**EXERCISE PROMPT**. Each line in the data holding "Npos" should be listed.
*-*-*
Lemma pretty_decimal z : (0 <= z)%Z -> is_decimal (pretty z) = true /\ Z.of_N (dec_value 0 (pretty z)) = z.
Proof.
  intros Hz. destruct (pretty_Z_value z Hz) as [Hv Hd]. rewrite Hv. split; [|lia].
  unfold is_decimal. rewrite Hd, andb_true_r. destruct (String.eqb_spec (pretty z) "") as [E|]; [|done].
  exfalso. revert E. destruct z as [|p|p]; [done| |lia]. intros E.
  assert (pretty_N_go (Npos p) "" = "") as Hn by exact E.
  pose proof (pretty_N_go_value (Npos p) "") as [Hv' _]. rewrite Hn in Hv'. simpl in Hv'. lia.
Qed.

Lemma version_wire v : canonical_version v ->
  exists p, _version_to_proto v = Ok p /\ _version_from_proto p = v.
Proof.
  intros (major & minor & -> & Hma & Hmi).
  exists {| pv_major := major; pv_minor := minor |}. split; [|done].
  pose proof Hma as Hma'. pose proof Hmi as Hmi'. unfold fits in Hma', Hmi'. bool_to_prop.
  destruct (pretty_decimal major) as [Ha Va]; [lia|]. destruct (pretty_decimal minor) as [Hb Vb]; [lia|].
  apply version_to_proto_iff. exists (pretty major), (pretty minor). unfold version_parts.
  rewrite Va, Vb. done.
Qed.

(** ** What the wire can carry *)

Definition rope_fits (r : RopeScaling) : bool :=
  opt_ok (fits 64) (rs_original_max_position_embeddings r).

Definition config_fits (c : ModelConfig) : bool :=
  opt_ok rope_fits (mc_rope_scaling c)
  && forallb (fits 64) [mc_hidden_size c; mc_intermediate_size c; mc_vocabulary_size c;
                        mc_maximum_sequence_length c]
  && forallb (fits 32) [mc_num_layers c; mc_num_attention_heads c; mc_num_kv_heads c; mc_head_dim c]
  && forallb (fits 64) (mc_eos_token_ids c).

Definition tensor_fits (t : TensorRecord) : bool :=
  forallb (fits 64) (tr_shape t) && fits 64 (tr_data_offset t) && fits 64 (tr_byte_length t)
  && opt_ok (fits 32) (tr_layer_index t).

Definition component_fits (c : ComponentMemory) : bool :=
  fits 64 (cm_storage_bytes c) && opt_ok (fits 32) (cm_layer_index c).

Definition file_fits (f : TensorFile) : bool :=
  fits 64 (tf_size_bytes f) && fits 64 (tf_header_size_bytes f).

Definition manifest_fits (m : ModelManifest) : bool :=
  config_fits (mm_config m) && forallb tensor_fits (mm_tensors m)
  && forallb component_fits (mm_components m) && forallb file_fits (mm_tensor_files m)
  && fits 64 (mm_total_storage_bytes m).

(** An encoder that returns the model's message exactly when it fits. *)
Definition encodes {A B} (enc : A -> result B) (ok : A -> bool) (f : A -> B) : Prop :=
  forall a b, enc a = Ok b <-> b = f a /\ ok a = true.

Lemma mapM_encodes {A B} (enc : A -> result B) ok f l k : encodes enc ok f ->
  mapM enc l = Ok k <-> k = f <$> l /\ forallb ok l = true.
Proof.
  intros He. rewrite mapM_ok, forallb_Forall. split.
  - induction 1 as [|a b l k [-> Hn]%He _ [-> IH]]; [done|]. split; [done|by constructor].
  - intros [-> Hl]. induction Hl; constructor; [by apply He|done].
Qed.

Lemma encode_step {A B} (r : result A) (v : A) (ok : bool) (k : A -> result B) (b : B) :
  (forall a, r = Ok a <-> a = v /\ ok = true) ->
  (a ← r; k a) = Ok b <-> ok = true /\ k v = Ok b.
Proof. intros Hr. rewrite bind_ok. setoid_rewrite Hr. split; [naive_solver|]. intros [-> ?]. by exists v. Qed.

Lemma Ok_iff {A} (a b : A) : Ok a = Ok b <-> b = a.
Proof. split; [intros E; by apply Ok_inj in E|by intros ->]. Qed.

Definition pb_rope (r : RopeScaling) : PbRopeScaling :=
  {| prs_scaling_type := rs_scaling_type r; prs_factor := rs_factor r;
     prs_original_max_position_embeddings := rs_original_max_position_embeddings r |}.

Lemma rope_encodes : encodes rope_to_proto rope_fits pb_rope.
Proof.
  intros r b. unfold rope_to_proto.
  rewrite (encode_step _ _ _ _ _ (opt_assign_ok 64 (rs_original_max_position_embeddings r))), Ok_iff.
  unfold rope_fits. tauto.
Qed.

Definition pb_config (c : ModelConfig) : PbModelConfig := {|
  pmc_hidden_size := mc_hidden_size c; pmc_intermediate_size := mc_intermediate_size c;
  pmc_num_layers := mc_num_layers c; pmc_num_attention_heads := mc_num_attention_heads c;
  pmc_num_kv_heads := mc_num_kv_heads c; pmc_head_dim := mc_head_dim c;
  pmc_vocabulary_size := mc_vocabulary_size c;
  pmc_maximum_sequence_length := mc_maximum_sequence_length c;
  pmc_tied_embeddings := mc_tied_embeddings c; pmc_rms_norm_eps := mc_rms_norm_eps c;
  pmc_rope_theta := mc_rope_theta c; pmc_rope_scaling := pb_rope <$> mc_rope_scaling c;
  pmc_hidden_activation := mc_hidden_activation c; pmc_attention_bias := mc_attention_bias c;
  pmc_mlp_bias := mc_mlp_bias c; pmc_eos_token_ids := mc_eos_token_ids c |}.

Lemma opt_encodes {A B} (enc : A -> result B) ok f (o : option A) p : encodes enc ok f ->
  match o with Some a => b ← enc a; Ok (Some b) | None => Ok None end = Ok p <->
  p = f <$> o /\ opt_ok ok o = true.
Proof.
  intros He. destruct o as [a|]; simpl.
  - rewrite bind_ok. setoid_rewrite (He a). setoid_rewrite Ok_iff. naive_solver.
  - rewrite Ok_iff. naive_solver.
Qed.

Lemma config_encodes : encodes config_to_proto config_fits pb_config.
Proof.
  intros c b. unfold config_to_proto.
  rewrite (encode_step _ _ _ _ _ (fun p => opt_encodes _ _ _ (mc_rope_scaling c) p rope_encodes)).
  rewrite (encode_step _ _ _ _ _ (unsigned_ok 64 (mc_hidden_size c))).
  rewrite (encode_step _ _ _ _ _ (unsigned_ok 64 (mc_intermediate_size c))).
  rewrite (encode_step _ _ _ _ _ (unsigned_ok 32 (mc_num_layers c))).
  rewrite (encode_step _ _ _ _ _ (unsigned_ok 32 (mc_num_attention_heads c))).
  rewrite (encode_step _ _ _ _ _ (unsigned_ok 32 (mc_num_kv_heads c))).
  rewrite (encode_step _ _ _ _ _ (unsigned_ok 32 (mc_head_dim c))).
  rewrite (encode_step _ _ _ _ _ (unsigned_ok 64 (mc_vocabulary_size c))).
  rewrite (encode_step _ _ _ _ _ (unsigned_ok 64 (mc_maximum_sequence_length c))).
  rewrite (encode_step _ _ _ _ _ (mapM_unsigned_ok 64 (mc_eos_token_ids c))), Ok_iff.
  unfold config_fits. cbn [forallb]. rewrite !andb_true_r, !andb_true_iff. tauto.
Qed.

Definition pb_tensor (t : TensorRecord) : PbTensorRecord := {|
  ptr_name := tr_name t; ptr_file := tr_file t; ptr_dtype := _DTYPE_TO_PROTO (tr_dtype t);
  ptr_shape := tr_shape t; ptr_data_offset := tr_data_offset t; ptr_byte_length := tr_byte_length t;
  ptr_role := _ROLE_TO_PROTO (tr_role t); ptr_layer_index := tr_layer_index t;
  ptr_shared_weight_group := empty_if_none (tr_shared_weight_group t) |}.

Lemma tensor_encodes : encodes tensor_to_proto tensor_fits pb_tensor.
Proof.
  intros t b. unfold tensor_to_proto.
  rewrite (encode_step _ _ _ _ _ (mapM_unsigned_ok 64 (tr_shape t))).
  rewrite (encode_step _ _ _ _ _ (unsigned_ok 64 (tr_data_offset t))).
  rewrite (encode_step _ _ _ _ _ (unsigned_ok 64 (tr_byte_length t))).
  rewrite (encode_step _ _ _ _ _ (opt_assign_ok 32 (tr_layer_index t))), Ok_iff.
  unfold tensor_fits. rewrite !andb_true_iff. tauto.
Qed.

Definition pb_component (c : ComponentMemory) : PbComponentMemory := {|
  pcm_role := _ROLE_TO_PROTO (cm_role c); pcm_layer_index := cm_layer_index c;
  pcm_storage_bytes := cm_storage_bytes c |}.

Lemma component_encodes : encodes component_to_proto component_fits pb_component.
Proof.
  intros c b. unfold component_to_proto.
  rewrite (encode_step _ _ _ _ _ (unsigned_ok 64 (cm_storage_bytes c))).
  rewrite (encode_step _ _ _ _ _ (opt_assign_ok 32 (cm_layer_index c))), Ok_iff.
  unfold component_fits. rewrite andb_true_iff. tauto.
Qed.

Definition pb_file (f : TensorFile) : PbTensorFile := {|
  ptf_name := tf_name f; ptf_size_bytes := tf_size_bytes f;
  ptf_header_size_bytes := tf_header_size_bytes f; ptf_sha256 := empty_if_none (tf_sha256 f) |}.

Lemma file_encodes : encodes file_to_proto file_fits pb_file.
Proof.
  intros f b. unfold file_to_proto.
  rewrite (encode_step _ _ _ _ _ (unsigned_ok 64 (tf_size_bytes f))).
  rewrite (encode_step _ _ _ _ _ (unsigned_ok 64 (tf_header_size_bytes f))), Ok_iff.
  unfold file_fits. rewrite andb_true_iff. tauto.
Qed.

Definition pb_manifest (version : PbVersion) (m : ModelManifest) : PbModelManifest := {|
  pmm_schema_version := version; pmm_manifest_id := mm_manifest_id m;
  pmm_manifest_digest := mm_manifest_digest m; pmm_source := source_to_proto (mm_source m);
  pmm_architecture := mm_architecture m; pmm_config := pb_config (mm_config m);
  pmm_tensor_files := pb_file <$> mm_tensor_files m; pmm_tensors := pb_tensor <$> mm_tensors m;
  pmm_components := pb_component <$> mm_components m;
  pmm_total_storage_bytes := mm_total_storage_bytes m |}.

Lemma manifest_encodes m msg : model_manifest_to_proto m = Ok msg <->
  manifest_fits m = true /\ exists version, _version_to_proto (mm_schema_version m) = Ok version /\
    msg = pb_manifest version m.
Proof.
  unfold model_manifest_to_proto.
  rewrite (encode_step _ _ _ _ _ (config_encodes (mm_config m))).
  rewrite (encode_step _ _ _ _ _ (fun k => mapM_encodes _ _ _ (mm_tensors m) k tensor_encodes)).
  rewrite (encode_step _ _ _ _ _ (fun k => mapM_encodes _ _ _ (mm_components m) k component_encodes)).
  rewrite bind_ok. setoid_rewrite (encode_step _ _ _ _ _ (fun k => mapM_encodes _ _ _ (mm_tensor_files m) k file_encodes)).
  setoid_rewrite (encode_step _ _ _ _ _ (unsigned_ok 64 (mm_total_storage_bytes m))).
  setoid_rewrite Ok_iff. unfold manifest_fits. rewrite !andb_true_iff. naive_solver.
Qed.

(** ** Round trips *)

(** No optional text is present but empty: the wire has one value for both. *)
Definition text_ok (o : option string) : Prop := o <> Some "".

Definition manifest_text_ok (m : ModelManifest) : Prop :=
  text_ok (sd_revision (mm_source m)) /\ text_ok (sd_index_sha256 (mm_source m)) /\
  text_ok (sd_tensor_metadata_sha256 (mm_source m)) /\
  Forall (fun f => text_ok (tf_sha256 f)) (mm_tensor_files m) /\
  Forall (fun t => text_ok (tr_shared_weight_group t)) (mm_tensors m).

Lemma mapM_decode {A B} (dec : B -> result A) (f : A -> B) l :
  Forall (fun a => dec (f a) = Ok a) l -> mapM dec (f <$> l) = Ok l.
Proof. intros Hl. apply mapM_ok. induction Hl; simpl; by constructor. Qed.

Lemma config_decode c : validate_ModelConfig c = Ok c ->
  match pmc_rope_scaling (pb_config c) with
  | Some r => r' ← rope_from_proto r; Ok (Some r') | None => Ok None end = Ok (mc_rope_scaling c) /\
  config_from_proto (pb_config c) (mc_rope_scaling c) = Ok c.
Proof.
  intros Hv. split; [|by destruct c]. simpl. destruct (mc_rope_scaling c) as [r|] eqn:Hr; [|done]. simpl.
  unfold validate_ModelConfig in Hv. apply bind_ok in Hv as (? & Hf & _). apply fields_ok_true in Hf.
  unfold ModelConfig_fields in Hf. rewrite !andb_true_iff, Hr in Hf. destruct Hf as [[_ Hf] _].
  simpl in Hf. unfold rope_from_proto, fields_ok. destruct r. simpl in *. by rewrite Hf.
Qed.

Lemma tensor_decode t : TensorRecord_fields t = true -> text_ok (tr_shared_weight_group t) ->
  tensor_from_proto (pb_tensor t) = Ok t.
Proof.
  intros Hf Ht. unfold tensor_from_proto, pb_tensor, fields_ok. simpl. rewrite dtype_wire, role_wire.
  simpl. rewrite none_if_empty_wire by done. destruct t. simpl in *. by rewrite Hf.
Qed.

Lemma component_decode c :
  opt_ok NonNegativeInt (cm_layer_index c) && NonNegativeInt (cm_storage_bytes c) = true ->
  component_from_proto (pb_component c) = Ok c.
Proof.
  intros Hf. unfold component_from_proto, pb_component, fields_ok. simpl. rewrite role_wire. simpl.
  destruct c. simpl in *. by rewrite Hf.
Qed.

Lemma file_decode f :
  NonNegativeInt (tf_size_bytes f) && NonNegativeInt (tf_header_size_bytes f) = true ->
  text_ok (tf_sha256 f) -> file_from_proto (pb_file f) = Ok f.
Proof.
  intros Hf Ht. unfold file_from_proto, pb_file, fields_ok. simpl. rewrite none_if_empty_wire by done.
  destruct f. simpl in *. by rewrite Hf.
Qed.


(** *** Deployment plans *)

Definition stage_fits_wire (s : StageAssignment) : bool :=
  forallb (fits 32) [sa_stage_index s; sa_layer_start s; sa_layer_end s].

Definition plan_fits (p : DeploymentPlan) : bool :=
  fits 32 (dp_split_layer p) && forallb stage_fits_wire (dp_stages p)
  && fits 64 (dp_deployment_version p).

Lemma stage_encodes : encodes stage_to_proto stage_fits_wire id.
Proof.
  intros s b. unfold stage_to_proto.
  rewrite (encode_step _ _ _ _ _ (unsigned_ok 32 (sa_stage_index s))).
  rewrite (encode_step _ _ _ _ _ (unsigned_ok 32 (sa_layer_start s))).
  rewrite (encode_step _ _ _ _ _ (unsigned_ok 32 (sa_layer_end s))), Ok_iff.
  unfold stage_fits_wire. cbn [forallb]. rewrite andb_true_r, !andb_true_iff. tauto.
Qed.

Definition pb_plan (version : PbVersion) (p : DeploymentPlan) : PbDeploymentPlan := {|
  pdp_schema_version := version; pdp_planner_version := dp_planner_version p;
  pdp_plan_id := dp_plan_id p; pdp_plan_digest := dp_plan_digest p;
  pdp_manifest_digest := dp_manifest_digest p; pdp_workload_id := dp_workload_id p;
  pdp_planning_mode := mode_value (dp_planning_mode p);
  pdp_execution_dtype := _DTYPE_TO_PROTO (dp_execution_dtype p);
  pdp_weight_dtype := _DTYPE_TO_PROTO <$> dp_weight_dtype p;
  pdp_activation_dtype := _DTYPE_TO_PROTO (dp_activation_dtype p); pdp_split_layer := dp_split_layer p;
  pdp_stages := dp_stages p; pdp_selected_candidate_id := dp_selected_candidate_id p;
  pdp_duplicated_tensor_groups := dp_duplicated_tensor_groups p;
  pdp_deployment_version := dp_deployment_version p;
  pdp_workload_digest := empty_if_none (dp_workload_digest p);
  pdp_profile_bundle_digest := empty_if_none (dp_profile_bundle_digest p) |}.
*-*-*
**WRITTEN ANSWER**.
  assert (pretty_N_go (Npos p) "" = "") as Hn by exact E.
  pose proof (pretty_N_go_value (Npos p) "") as [Hv' _]. rewrite Hn in Hv'. simpl in Hv'. lia.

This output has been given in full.